Il y a ceux qui passent et qui repassent, sans oser s’arrêter. D’autres qui vous guettent du coin de l’œil, livre ouvert entre les mains, entre deux rayons. Ceux qui se détournent, pensant – à raison peut-être – que l’auteur se prostitue en vendant ses livres. Il y a ceux qui viennent flairer le livre, en lire un extrait avant de s’en séparer sans un seul regard pour le malheureux auteur.

Une signature est souvent une rencontre entre deux timidités : celle du lecteur que l’auteur perçoit et qui est du coup lui-même intimidé par l’extrême réserve de son lecteur. En fait, c’est une sorte d’intimité qui se tisse entre ces deux, chacun partageant un même amour de la lecture, car il n’y a pas d’auteur qui n’ait été – ou ne soit encore – lecteur.

Je dirais même que l’auteur serait la forme accomplie du lectorat et qu’il ne chercherait bien qu’à rendre hommage au lecteur qu’il fut, entre huit-douze ans.
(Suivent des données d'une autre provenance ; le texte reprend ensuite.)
(** A run that stays inside the automatic arrays goes through the whole
    first pass; what it leaves is the state in which the second pass
    starts. *)
Lemma after_first_pass :
  fst run <> Stop OutOfRange ->
  exists s1,
    for_each sel (fun t => first_pass_tile K X options (fst t) (snd t))
      (entry all_vars soil_con0) = (Ret tt, s1) /\
    run
    = for_each sel
        (fun t => second_pass_tile K X options global_param (fst t) (snd t))
        (set_FIRST_VEG true s1) /\
    soil_con s1 = soil_con0 /\ energy s1 = energy0 /\
    (forall v b, In (v, b) sel -> holds_tile K options v b (cell0 v b) s1) /\
    (forall v b, ~ In (v, b) sel -> cell s1 v b = cell0 v b) /\
    (forall v b, In (v, b) sel ->
       cell s1 v b = first_pass_cell X options soil_con0 (cell0 v b)) /\
    trace s1 = flat_map (first_pass_events options all_vars) sel.
Proof.
  unfold compute_derived_state_vars. rewrite body_flat.
  change (soil_con (entry all_vars soil_con0)) with soil_con0.
  rewrite bind_run.
  pose proof (first_pass_run K X options veg_con all_vars soil_con0) as H1.
  pose proof (first_pass_run_result K X options veg_con all_vars soil_con0)
    as H2.
  cbn zeta in H1, H2.
  destruct (for_each sel _ (entry all_vars soil_con0)) as [r1 s1].
  cbn [fst snd] in H1, H2. destruct H1 as (Hc & He & _ & _ & HR).
  destruct r1 as [[]|k]; cbn [fst snd].
  2:{ subst k. intros H. now contradiction H. }
  intros _. destruct HR as [Hh _]. destruct (H2 eq_refl) as (Hn & Hd & Ht).
  exists s1. rewrite bind_run. cbn [modify]. auto 10.
Qed.

Lemma returned_run :
  fst run = Ret tt ->
  (forall v b, In (v, b) sel ->
     tile_result X options soil_con0 (cell0 v b)
       (first_pass_cell X options soil_con0 (cell0 v b)) (energy0 v b)
       v b (snd run)) /\
  map call_of (trace (snd run)) = run_schedule options soil_con0 sel.
Proof.
  intros Hr.
  destruct after_first_pass as (s1 & _ & E & Hc & He & Hh & _ & Hd & Ht).
  { rewrite Hr. discriminate. }
  rewrite E in Hr |- *.
  assert (Hh' : forall v b, In (v, b) sel ->
            holds_tile K options v b (cell0 v b) (set_FIRST_VEG true s1)).
  { intros v b Hin. eapply holds_tile_same; [| |apply Hh, Hin]; reflexivity. }
  destruct (@second_pass_run_result K X options global_param veg_con
              all_vars soil_con0 (set_FIRST_VEG true s1) eq_refl Hc Hh' Hr)
    as [Hres Htr].
  split.
  - intros v b Hin. specialize (Hres v b Hin).
    cbn [cell energy set_FIRST_VEG] in Hres.
    now rewrite (Hd v b Hin), He in Hres.
  - rewrite Htr. cbn [trace set_FIRST_VEG].
    rewrite Ht, run_schedule_first_pass. unfold run_schedule. f_equal.
    unfold second_pass_schedule. destruct sel; [reflexivity|]. f_equal.
    apply flat_map_ext. intros t. apply tile_schedule_soil.
Qed.

(** X1: a run that returns has made exactly the calls of [run_schedule],
    in that order: for every selected tile [compute_runoff_and_asat] and
    [wrap_compute_zwt]; then, if a tile is selected, [set_node_parameters]
    once; then for every selected tile
    [distribute_node_moisture_properties] (with FULL_ENERGY or
    FROZEN_SOIL), one of the two estimators (by QUICK_FLUX) and
    [find_0_degree_fronts] (without QUICK_FLUX, with FS_ACTIVE); nothing
    was reported. *)
Theorem returned_run_calls :
  fst run = Ret tt ->
  map call_of (trace (snd run)) = run_schedule options soil_con0 sel.
Proof. intros Hr. apply returned_run, Hr. Qed.

(** X2: in a run that returns, the [energy] entry of a selected tile is
    what [find_0_degree_fronts] (if it is called) made of what
    [distribute_node_moisture_properties] (if it is called) made of the
    entry on entry: the four node arrays that the distribution returned,
    every other member as on entry ([node_moisture_energy]).  The
    distribution was handed the tile's layer moisture on entry and the soil
    parameters with the seven node arrays that [set_node_parameters]
    returned ([stored_node_arrays]).  The tile's layers are those that the
    estimator returned for layers that carried the tile's moisture and ice
    on entry. *)
Theorem returned_tile_state veg band :
  fst run = Ret tt -> In (veg, band) sel ->
  let c0 := AllVars.cell all_vars veg band in
  let soil := stored_node_arrays X options soil_con0 in
  let e1 :=
    node_moisture_energy X options soil (layer_moist_row options c0)
      (AllVars.energy all_vars veg band) in
  energy (snd run) veg band = fronts_energy X options soil e1 /\
  exists l,
    carries options c0 l /\
    layer (cell (snd run) veg band) = estimated_layers X options soil e1 l.
Proof.
  intros Hr Hin c0 soil e1. subst soil e1.
  rewrite <- soil_after_parameters_stored.
  destruct (proj1 (returned_run Hr) veg band Hin) as (He & _ & _ & Hl).
  split; [exact He|exact Hl].
Qed.
(** X11 at work on a run that goes through. *)
Lemma write_comes_last_witness :
  let o := process_host Sample.rt (Sample.calm (inr (0, "OK|", "")))
             Sample.disable_vipor "10.10.10.100" Sample.fresh_host in
  EvWriteConfig ∈ o.2 ∧
  ∃ rest, o.2 = (write_prefix ++ rest)%list ∧ EvWriteConfig ∉ rest.
Proof.
  intros o.
  assert (EvWriteConfig ∈ o.2) as Hw by (vm_compute; mem).
  destruct o as [[[y|r] h'] tr] eqn:Ho; [by vm_compute in Ho|].
  split; [exact Hw|].
  exact (write_comes_last _ _ _ _ _ _ _ _ Ho Hw).
Defined.

(** X12 at work: the empty config gets its pools list. *)
Lemma updated_means_written_witness :
  let o := process_host Sample.rt (Sample.calm (inr (0, "OK|", "")))
             Sample.disable_vipor "10.10.10.100" Sample.fresh_host in
  ∃ r, o.1.1 = inr r ∧ updated r = true ∧
       live o.1.2 = Some Sample.empty_pools_text ∧
       backups o.1.2
       = (rotate Sample.no_faults (Some "{}") ∅).2.
Proof.
  intros o.
  destruct o as [[[y|r] h'] tr] eqn:Ho; [by vm_compute in Ho|].
  assert (updated r = true) as Hu.
  { vm_compute in Ho. by injection Ho as <- _ _. }
  destruct (updated_means_written _ _ _ _ _ _ _ _ Ho Hu)
    as (old & data & config & config' & text & Hold & Hdec & Hload & Hup
        & Hdump & Hlive & _ & Hbak).
  exists r. split; [reflexivity|]. split; [exact Hu|].
  split; [|exact Hbak].
  cbn in Hold. injection Hold as <-.
  vm_compute in Hdec. injection Hdec as <-.
  vm_compute in Hload. injection Hload as <-.
  vm_compute in Hup. injection Hup as <-.
  vm_compute in Hdump. injection Hdump as <-.
  cbn [fst snd]. rewrite Hlive. vm_compute. reflexivity.
Defined.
Donc, une alchimie se crée, et la certitude partagée d’atteindre le domaine du rêve ou de la rêverie grâce aux mots écrits, porteurs d’une totale et infinie félicité.

Quand l’auteur signe son ouvrage, il y a du mage en lui qui donne une clé secrète à son lecteur, parfois sans même échanger un mot. Un sésame muet, censé entrouvrir enfin la caverne d’Ali Baba au nouvel et tout friand adepte. Ce n’est pas un signe cabalistique, mais presque !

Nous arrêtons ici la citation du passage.